Line 156, about the call to raised_cosine: np.ndarray doesn't match signature of raised_cosine, which wants Tuple[float, float]
Suggested change
- self.Xrcos, Yrcos = raised_cosine(twidth, (-twidth / 2.0), np.array([0, 1]))
+ self.Xrcos, Yrcos = raised_cosine(twidth, (-twidth / 2.0), (0.,1.))
I just checked the raised cosine function, here it looks like you are squaring the cosine, which is different from what we did for the the GLM basis; In the GLM basis we did use the same formula that was in the original pillow paper and codebase. This is from https://github.com/pillowlab/raisedCosineBasis/blob/master/makeRaisedCosBasis.m
raisedCosFun = @(x,ctr,dCtr)((cos(max(-pi,min(pi,(x-ctr)*pi/dCtr/2)))+1)/2);'
which is (cos(*) +1)/2, and * is truncated to only one bump.
I am not saying you should change what is done here, but I see it can create confusion

This is related to flatironinstitute/log-stretched-basis#2 I think, showing that the various parametrizations are equivalent or at least explaining the relationship between them.
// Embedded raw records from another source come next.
(** [finish_data] refuses without touching the world, or submits. *)
Lemma finish_data_cases t w s w' s' r :
  finish_data t w s = Some (w', s', r) →
  (w' = w ∧ r ≠ Line !"250 OK") ∨ (∃ q o, data_result t w s w' q o ∧ r = outcome_reply o).
Proof.
  unfold finish_data, refuse.
  destruct (max_bytes (config s) <? _)%N eqn:Hsize; [intros H; injection H as <- _ <-; by left|].
  destruct (_ <? _)%nat; [intros H; injection H as <- _ <-; by left|].
  destruct (from_check _ _ _) as [domain|] eqn:Hf; [|intros H; injection H as <- _ <-; by left].
  destruct (idempotency_key _ _) as [text|key] eqn:Hk.
  { intros H; injection H as <- _ <-. left. split; [done|]. intros [= ->].
    unfold idempotency_key in Hk. repeat case_match; simplify_eq. }
  set (d := match key with Some _ => _ | None => _ end).
  destruct (mapM _ _) as [q|] eqn:Hq; cbn [mbind option_bind]; [|done].
  destruct (submit _ _ _ _ _) as [w1 o] eqn:Hs. intros H; injection H as <- _ <-. right.
  apply mapM_queued in Hq as [Hq Hraw]. apply submit_accepted in Hs as [Hst Hs].
  exists q, o. split; [|done]. split; [done|done| | |naive_solver..]; [|by rewrite Hf].
  eapply Forall_impl; [exact Hraw|]. intros m ->. apply N.ltb_ge in Hsize.
  etrans; [|exact Hsize]. assert (length d <= length (from_option id [] (data s))); [|lia].
  unfold d. destruct key; [apply strip_message_header_length|done].
Qed.

(** [data_result] does not read the fields the dispatcher sets. *)
Lemma queued_for_mode m rs q s :
  Forall2 (queued_for (s <| input_mode := m |>)) rs q → Forall2 (queued_for s) rs q.
Proof. intros H. eapply Forall2_impl; [exact H|]. intros ? ? []. by split. Qed.
Lemma data_result_mode m t w s w' q o :
  data_result t w (s <| input_mode := m |>) w' q o → data_result t w s w' q o.
Proof. intros [? Hq ? ? ? ?]. apply queued_for_mode in Hq. by split. Qed.
Lemma queued_for_cr b rs q s :
  Forall2 (queued_for (s <| cr_present := b |>)) rs q → Forall2 (queued_for s) rs q.
Proof. intros H. eapply Forall2_impl; [exact H|]. intros ? ? []. by split. Qed.
Lemma data_result_cr b t w s w' q o :
  data_result t w (s <| cr_present := b |>) w' q o → data_result t w s w' q o.
Proof. intros [? Hq ? ? ? ?]. apply queued_for_cr in Hq. by split. Qed.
Line 183, in __init__ about self.scales: you'll define a self.scales in the portilla_simoncelli.py too, but the two definition seems slightly different, since self.pyr is an attribute of the PortillaSimoncelli class, is it worth having the scales defined only here, in the steerable pyramid class?

As I commented in #225, they're different because self.scales is model-specific, and the Portilla-Simoncelli texture model additionally considers marginal pixel statistics (first several moments). However, self.scales is only used for coarse-to-fine optimization, and the pyramid generally should not be used as a model by itself (which is why it's in the canonical_computations/ directory instead of models/). So should the pyramid's scales attribute be removed?

Line 196, in __init__ about const: can you compute this one outside the loop?

Line 212, in __init__ about Ycosn_forward+Ycosn_recon: you are using const, self.Xcosn, slef.alpha, self.order, which looks all independent from "i" so you may move this outside the loop too.

general feeling, there are a lot of variables with similar names, Xrcos, Xcosn, is there a way to find names that are more intuitive?